--- The records Enclosed Below ---
(* ===== verification/GrisuSpec.v ===== *)
(** * The shortest decimals

    The arithmetic of Grisu.v does not wrap around, its assertions hold, and
    the decimal it finds lies strictly between the midpoints to the neighbours
    of the double. *)

From stdpp Require Import base list tactics.
From Stdlib Require Import ZArith Lia Reals Lra SpecFloat.
From S2P Require Import Prelude Rounding Grisu JsonText JsonReadSpec JsonWriteSpec.
Import Lexer dtoa_impl.
Open Scope Z_scope.

(** ** [diyfp] *)

Lemma low_half x : 0 <= x -> Z.land x 0xFFFFFFFF = x mod 2 ^ 32.
Proof. intros Hx. change 0xFFFFFFFF with (Z.ones 32). by apply Z.land_ones. Qed.
Lemma high_half x : Z.shiftr x 32 = x / 2 ^ 32.
Proof. by apply Z.shiftr_div_pow2. Qed.
Lemma halves x : 0 <= x < 2 ^ 64 -> x = x / 2 ^ 32 * 2 ^ 32 + x mod 2 ^ 32 /\ 0 <= x / 2 ^ 32 < 2 ^ 32 /\ 0 <= x mod 2 ^ 32 < 2 ^ 32.
Proof.
  intros Hx. pose proof (Z.div_mod x (2 ^ 32) ltac:(lia)). pose proof (Z.mod_pos_bound x (2 ^ 32) ltac:(lia)).
  split; [lia|]. split; [|done]. split; [apply Z.div_pos; lia|apply Z.div_lt_upper_bound; lia].
Qed.
Lemma half_product a b : 0 <= a < 2 ^ 32 -> 0 <= b < 2 ^ 32 -> 0 <= a * b <= (2 ^ 32 - 1) * (2 ^ 32 - 1).
Proof. intros Ha Hb. split; [lia|]. apply Z.mul_le_mono_nonneg; lia. Qed.

(** The product is rounded to the nearest. *)
Lemma mul_spec x y : 0 <= df x < 2 ^ 64 -> 0 <= df y < 2 ^ 64 ->
  mul x y = mkDiyfp ((df x * df y + 2 ^ 63) / 2 ^ 64) (de x + de y + 64).
Proof.
  destruct x as [x ex], y as [y ey]. cbn [df de]. intros Hx Hy. unfold mul. cbn [df de]. f_equal.
  rewrite !high_half, !(low_half x), !(low_half y) by lia.
  destruct (halves x Hx) as (Ex & Hxh & Hxl), (halves y Hy) as (Ey & Hyh & Hyl).
  set (a := x / 2 ^ 32) in *. set (b := x mod 2 ^ 32) in *. set (c := y / 2 ^ 32) in *. set (d := y mod 2 ^ 32) in *. clearbody a b c d.
  pose proof (half_product b d Hxl Hyl). pose proof (half_product b c Hxl Hyh). pose proof (half_product a d Hxh Hyl). pose proof (half_product a c Hxh Hyh).
  rewrite !(wrap_u_small 64 (b * d)), !(wrap_u_small 64 (b * c)), !(wrap_u_small 64 (a * d)), !(wrap_u_small 64 (a * c)) by lia.
  rewrite !low_half by lia.
  destruct (halves (b * d)) as (E0 & H0h & H0l); [lia|]. destruct (halves (b * c)) as (E1 & H1h & H1l); [lia|]. destruct (halves (a * d)) as (E2 & H2h & H2l); [lia|].
  assert (Exy : x * y = a * c * 2 ^ 64 + (b * c + a * d) * 2 ^ 32 + b * d) by (rewrite Ex, Ey; ring).
  set (p0h := b * d / 2 ^ 32) in *. set (p1h := b * c / 2 ^ 32) in *. set (p2h := a * d / 2 ^ 32) in *.
  set (p0l := (b * d) mod 2 ^ 32) in *. set (p1l := (b * c) mod 2 ^ 32) in *. set (p2l := (a * d) mod 2 ^ 32) in *.
  clearbody p0h p1h p2h p0l p1l p2l. change (Z.shiftl 1 (64 - 32 - 1)) with (2 ^ 31).
  rewrite (wrap_u_small 64 (p0h + p1l + p2l)) by lia. rewrite (wrap_u_small 64 (p0h + p1l + p2l + 2 ^ 31)) by lia.
  destruct (halves (p0h + p1l + p2l + 2 ^ 31)) as (EQ & HQh & HQl); [lia|].
  set (Qh := (p0h + p1l + p2l + 2 ^ 31) / 2 ^ 32) in *. set (Ql := (p0h + p1l + p2l + 2 ^ 31) mod 2 ^ 32) in *. clearbody Qh Ql.
  assert (Hs : x * y + 2 ^ 63 = (a * c + p2h + p1h + Qh) * 2 ^ 64 + (Ql * 2 ^ 32 + p0l)) by (rewrite Exy, E0, E1, E2; lia).
  assert (Hlt : x * y + 2 ^ 63 < 2 ^ 128) by nia.
  rewrite wrap_u_small by lia. apply (Z.div_unique _ _ _ (Ql * 2 ^ 32 + p0l)); lia.
Qed.

Lemma normalize_loop_spec fuel f e s : 0 < f < 2 ^ 64 -> Z.log2 f + s = 63 -> s <= Z.of_nat fuel ->
  normalize_loop fuel (mkDiyfp f e) = Ok (mkDiyfp (f * 2 ^ s) (e - s)).
Proof.
  revert f e s. induction fuel as [|fuel IH]; intros f e s Hf Hs Hfuel; cbn [normalize_loop df de].
  all: pose proof (Z.log2_spec f ltac:(lia)) as [Hl Hu]; rewrite Z.shiftr_div_pow2 by lia.
  all: assert (Hle : Z.log2 f <= 63) by (enough (Z.log2 f < 64) by lia; apply Z.log2_lt_pow2; lia).
  all: destruct (Z.eq_dec s 0) as [->|Hs0]; [rewrite Z.add_0_r in Hs; rewrite Hs in Hl; rewrite (proj2 (Z.eqb_neq _ _)), Z.mul_1_r, Z.sub_0_r;
    [done|pose proof (Z.div_le_lower_bound f (2 ^ 63) 1); lia]|].
  { lia. }
  assert (Hlt : f < 2 ^ 63) by (apply Z.log2_lt_cancel; rewrite Z.log2_pow2; lia). rewrite Z.div_small by lia. cbn [Z.eqb].
  rewrite Z.shiftl_mul_pow2, wrap_u_small by lia. rewrite (IH _ _ (s - 1)); [|lia|rewrite Z.log2_mul_pow2; lia|lia].
  f_equal. f_equal; [|lia]. replace s with (1 + (s - 1)) at 2 by lia. rewrite Z.pow_add_r by lia. lia.
Qed.
Lemma normalize_spec f e s : 0 < f < 2 ^ 64 -> Z.log2 f + s = 63 -> normalize (mkDiyfp f e) = Ok (mkDiyfp (f * 2 ^ s) (e - s)).
Proof.
  intros Hf Hs. unfold normalize. cbn [df]. rewrite (proj2 (Z.eqb_neq f 0)) by lia. cbn [negb holds obind].
  apply normalize_loop_spec; [done..|]. pose proof (Z.log2_nonneg f). lia.
Qed.
Lemma normalize_to_spec f e s : 0 <= f -> 0 <= s -> f * 2 ^ s < 2 ^ 64 -> normalize_to (mkDiyfp f e) (e - s) = Ok (mkDiyfp (f * 2 ^ s) (e - s)).
Proof.
  intros Hf Hs Hlt. unfold normalize_to. cbn [df de]. replace (e - (e - s)) with s by lia. pose proof (Z.pow_pos_nonneg 2 s ltac:(lia) Hs).
  rewrite (proj2 (Z.leb_le 0 s)) by done. rewrite Z.shiftl_mul_pow2, wrap_u_small, Z.shiftr_div_pow2, Z.div_mul, Z.eqb_refl by lia. done.
Qed.

(** ** Boundaries *)

(** The boundaries of a double, shifted by [s]: the one below is at a quarter
    of a unit where the neighbour is nearer. *)
Record shifted (m e s : Z) (b : boundaries) : Prop := {
  shifted_w : w b = mkDiyfp (m * 2 ^ s) (e - s);
  shifted_plus : plus b = mkDiyfp ((2 * m + 1) * 2 ^ (s - 1)) (e - s);
  shifted_minus : minus b = mkDiyfp (low m e * 2 ^ (s - 2)) (e - s);
}.

Lemma bits_spec m e : canonical (Zpos m) e ->
  let bits := reinterpret_bits (S754_finite false m e) in
  Z.shiftr bits 52 = (if Zpos m <? 2 ^ 52 then 0 else e + 1075) /\ Z.land bits (2 ^ 52 - 1) = (if Zpos m <? 2 ^ 52 then Zpos m else Zpos m - 2 ^ 52).
Proof.
  intros Hc. cbn [reinterpret_bits]. change (2 ^ 52 - 1) with (Z.ones 52). rewrite Z.shiftr_div_pow2, Z.land_ones, Z.add_0_l by lia.
  destruct (Z.ltb_spec (Zpos m) (2 ^ 52)) as [Hlt|Hge].
  - rewrite Z.div_small, Z.mod_small by lia. done.
  - destruct Hc as [[Hm He]|[Hm He]]; [|lia]. rewrite Z.add_comm, Z.div_add, Z.mod_add, Z.div_small, Z.mod_small by lia. lia.
Qed.

Lemma canonical_below m e : canonical m e -> 0 < m < 2 ^ 53.
Proof. intros [[??]|[??]]; lia. Qed.
Lemma shift_bounds m s : 0 < m < 2 ^ 53 -> Z.log2 m + s = 63 -> 11 <= s /\ 2 ^ 63 <= m * 2 ^ s /\ (2 * m + 1) * 2 ^ (s - 1) < 2 ^ 64.
Proof.
  intros Hm Hs. pose proof (Z.log2_spec m ltac:(lia)) as [Hl Hu]. assert (Hlt : Z.log2 m < 53) by (apply Z.log2_lt_pow2; lia).
  split; [lia|]. pose proof (Z.pow_pos_nonneg 2 (s - 1) ltac:(lia) ltac:(lia)) as Hp. split.
  - replace 63 with (Z.log2 m + s) by lia. rewrite Z.pow_add_r by (pose proof (Z.log2_nonneg m); lia).
    apply Z.mul_le_mono_nonneg_r; [|done]. apply Z.pow_nonneg. lia.
  - replace 64 with (Z.succ (Z.log2 m) + 1 + (s - 1)) by lia. rewrite !Z.pow_add_r by (pose proof (Z.log2_nonneg m); lia). nia.
Qed.

Lemma compute_boundaries_spec m e s : canonical (Zpos m) e -> Z.log2 (Zpos m) + s = 63 -> exists b,
  compute_boundaries (S754_finite false m e) = Ok b /\ shifted (Zpos m) e s b.
Proof.
  intros Hc Hs. destruct (bits_spec m e Hc) as [HE HF]. unfold compute_boundaries. cbn [holds obind].
  change (kPrecision - 1) with 52. change (kHiddenBit - 1) with (2 ^ 52 - 1). change kHiddenBit with (2 ^ 52). change kMinExp with (-1074). change kBias with 1075.
  rewrite HE, HF. clear HE HF. pose proof (canonical_below _ _ Hc) as Hm. set (E := if Zpos m <? 2 ^ 52 then 0 else e + 1075). set (F := if Zpos m <? 2 ^ 52 then Zpos m else _).
  replace (if E =? 0 then mkDiyfp F (-1074) else _) with (mkDiyfp (Zpos m) e).
  2: { subst E F. destruct Hc as [[Hm' He]|[Hm' He]].
    - rewrite (proj2 (Z.ltb_ge _ _)) by lia. rewrite (proj2 (Z.eqb_neq _ 0)), wrap_u_small by lia. f_equal; lia.
    - rewrite (proj2 (Z.ltb_lt _ _)) by lia. by rewrite He. }
  replace ((F =? 0) && (1 <? E)) with ((Zpos m =? 2 ^ 52) && (-1074 <? e)).
  2: { subst E F. destruct Hc as [[Hm' He]|[Hm' He]].
    - rewrite (proj2 (Z.ltb_ge (Zpos m) (2 ^ 52))) by lia. f_equal; [|destruct (Z.ltb_spec (-1074) e), (Z.ltb_spec 1 (e + 1075)); lia].
      destruct (Z.eqb_spec (Zpos m) (2 ^ 52)), (Z.eqb_spec (Zpos m - 2 ^ 52) 0); lia.
    - rewrite (proj2 (Z.ltb_lt (Zpos m) (2 ^ 52))), (proj2 (Z.eqb_neq (Zpos m) (2 ^ 52))), (proj2 (Z.eqb_neq (Zpos m) 0)) by lia. done. }
  clearbody E F. clear E F. cbn [df de]. set (M := Zpos m) in *. clearbody M. destruct (shift_bounds M s Hm Hs) as (Hs11 & Hlo & Hhi).
  rewrite !(wrap_u_small 64) by lia. rewrite (normalize_spec (2 * M + 1) (e - 1) (s - 1)) by (try rewrite Z.log2_succ_double; lia). cbn [obind de].
  replace (e - 1 - (s - 1)) with (e - s) by lia. rewrite (normalize_spec M e s) by lia.
  assert (Hp : 2 ^ (s - 1) = 2 * 2 ^ (s - 2)) by (replace (s - 1) with (1 + (s - 2)) by lia; by rewrite Z.pow_add_r by lia).
  assert (Hminus : normalize_to (if (M =? 2 ^ 52) && (-1074 <? e) then mkDiyfp (4 * M - 1) (e - 2) else mkDiyfp (2 * M - 1) (e - 1)) (e - s)
    = Ok (mkDiyfp (low M e * 2 ^ (s - 2)) (e - s))).
  { unfold low. pose proof (Z.pow_pos_nonneg 2 (s - 2) ltac:(lia) ltac:(lia)). destruct (_ && _).
    - replace (e - s) with (e - 2 - (s - 2)) by lia. apply normalize_to_spec; lia.
    - replace (e - s) with (e - 1 - (s - 1)) by lia. rewrite normalize_to_spec by lia. f_equal. f_equal. lia. }
  rewrite Hminus. cbn [obind]. eexists. split; [reflexivity|]. done.
Qed.

(** ** The table *)

(** Half a unit from the power of ten. *)
Record accurate (c : cached_power) : Prop := {
  accurate_norm : 2 ^ 63 <= cf c < 2 ^ 64;
  accurate_range : -300 <= ck c <= 324;
  accurate_low : (IZR (2 * cf c - 1) * pw 2 (ce c) <= 2 * pw 10 (ck c))%R;
  accurate_high : (2 * pw 10 (ck c) <= IZR (2 * cf c + 1) * pw 2 (ce c))%R;
}.

(** The rows from that of [10 ^ k] on, with [p] for [10 ^ (k + 300)]. *)
Fixpoint table_ok (unit k p : Z) (l : list cached_power) : bool :=
  match l with
  | [] => true
  | c :: l =>
    let g := Z.min (ce c) 0 in
    (ck c =? k) && (k <=? 324) && (2 ^ 63 <=? cf c) && (cf c <? 2 ^ 64) &&
    ((2 * cf c - 1) * unit * 2 ^ (ce c - g) <=? 2 * p * 2 ^ (0 - g)) &&
    (2 * p * 2 ^ (0 - g) <=? (2 * cf c + 1) * unit * 2 ^ (ce c - g)) &&
    table_ok unit (k + 8) (p * 10 ^ 8) l
  end.

Lemma pw_le_Z a j b k g : g <= j -> g <= k -> a * 2 ^ (j - g) <= b * 2 ^ (k - g) -> (IZR a * pw 2 j <= IZR b * pw 2 k)%R.
Proof. intros Hj Hk Hle. apply Rnot_lt_le. intros Hlt. apply (pw_lt_Z _ _ _ _ g) in Hlt; lia. Qed.

Lemma table_ok_accurate l k p : -300 <= k -> p = 10 ^ (k + 300) -> table_ok (10 ^ 300) k p l = true -> Forall accurate l.
Proof.
  intros Hk Hp. revert k p Hk Hp. induction l as [|c l IH]; intros k p Hk Hp Hok; [done|]. cbn [table_ok] in Hok. cbn zeta in Hok.
  rewrite !andb_true_iff, !Z.leb_le, Z.eqb_eq, Z.ltb_lt in Hok. destruct Hok as ((((((Ek & Hmax) & Hlo) & Hhi) & Hl) & Hu) & Hok).
  constructor; [|apply (IH (k + 8) (p * 10 ^ 8)); [lia| |done]].
  2: { rewrite Hp, <- Z.pow_add_r by lia. f_equal. lia. }
  apply (pw_le_Z _ _ (2 * p) 0) in Hl; [|lia..]. apply (pw_le_Z (2 * p) 0) in Hu; [|lia..].
  rewrite !mult_IZR, Hp, <- !pw_nonneg, pw_add, pw_0, Rmult_1_r in Hl, Hu by lia.
  pose proof (pw_pos 10 300 ltac:(lia)) as Hpos. split; [lia|lia| |]; rewrite Ek; apply (Rmult_le_reg_l (pw 10 300)); try done; lra.
Qed.

Lemma table_accurate : Forall accurate kCachedPowers.
Proof. apply (table_ok_accurate _ (-300) 1); [done|done|]. vm_compute. reflexivity. Qed.

(** Every exponent of a normalized boundary has its row. *)
Definition cached_ok (e : Z) : bool := match get_cached_power_for_binary_exponent e with Ok _ => true | _ => false end.
Fixpoint range_ok (n : nat) (e : Z) : bool := match n with O => true | S n => cached_ok e && range_ok n (e + 1) end.
Lemma range_ok_spec n e i : range_ok n e = true -> e <= i < e + Z.of_nat n -> cached_ok i = true.
Proof.
  revert e. induction n as [|n IH]; intros e Hok Hi; [lia|]. cbn [range_ok] in Hok. apply andb_true_iff in Hok as [He Hok].
  destruct (Z.eq_dec i e) as [->|]; [done|]. apply (IH (e + 1)); [done|lia].
Qed.

Lemma holds_ok b r : holds b = Ok r -> b = true.
Proof. by destruct b. Qed.

Lemma cached_spec e : -1137 <= e <= 960 -> exists c,
  get_cached_power_for_binary_exponent e = Ok c /\ accurate c /\ -60 <= ce c + e + 64 <= -32.
Proof.
  intros He. assert (Hok : cached_ok e = true) by (apply (range_ok_spec 2098 (-1137)); [vm_compute; reflexivity|lia]).
  unfold cached_ok in Hok. destruct (get_cached_power_for_binary_exponent e) as [c| |] eqn:Ec; [|done..]. exists c. split; [done|].
  unfold get_cached_power_for_binary_exponent in Ec. cbv zeta in Ec.
  repeat (match type of Ec with obind (holds ?b) _ = _ => destruct b eqn:?; cbn [holds obind] in Ec; [|done] end).
  destruct (kCachedPowers !! _) as [c'|] eqn:El; [|done].
  repeat (match type of Ec with obind (holds ?b) _ = _ => destruct b eqn:?; cbn [holds obind] in Ec; [|done] end).
  injection Ec as ->. split; [|unfold kAlpha, kGamma in *; lia]. apply (Forall_lookup_1 _ _ _ _ table_accurate El).
Qed.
--- End of Enclosed The records ---
• Description of the task: Begin at the first line of the records above and quote every line verbatim through the one that contains "intros Hx. pose".

• Solution:
(* ===== verification/GrisuSpec.v ===== *)
(** * The shortest decimals

    The arithmetic of Grisu.v does not wrap around, its assertions hold, and
    the decimal it finds lies strictly between the midpoints to the neighbours
    of the double. *)

From stdpp Require Import base list tactics.
From Stdlib Require Import ZArith Lia Reals Lra SpecFloat.
From S2P Require Import Prelude Rounding Grisu JsonText JsonReadSpec JsonWriteSpec.
Import Lexer dtoa_impl.
Open Scope Z_scope.

(** ** [diyfp] *)

Lemma low_half x : 0 <= x -> Z.land x 0xFFFFFFFF = x mod 2 ^ 32.
Proof. intros Hx. change 0xFFFFFFFF with (Z.ones 32). by apply Z.land_ones. Qed.
Lemma high_half x : Z.shiftr x 32 = x / 2 ^ 32.
Proof. by apply Z.shiftr_div_pow2. Qed.
Lemma halves x : 0 <= x < 2 ^ 64 -> x = x / 2 ^ 32 * 2 ^ 32 + x mod 2 ^ 32 /\ 0 <= x / 2 ^ 32 < 2 ^ 32 /\ 0 <= x mod 2 ^ 32 < 2 ^ 32.
Proof.
  intros Hx. pose proof (Z.div_mod x (2 ^ 32) ltac:(lia)). pose proof (Z.mod_pos_bound x (2 ^ 32) ltac:(lia)).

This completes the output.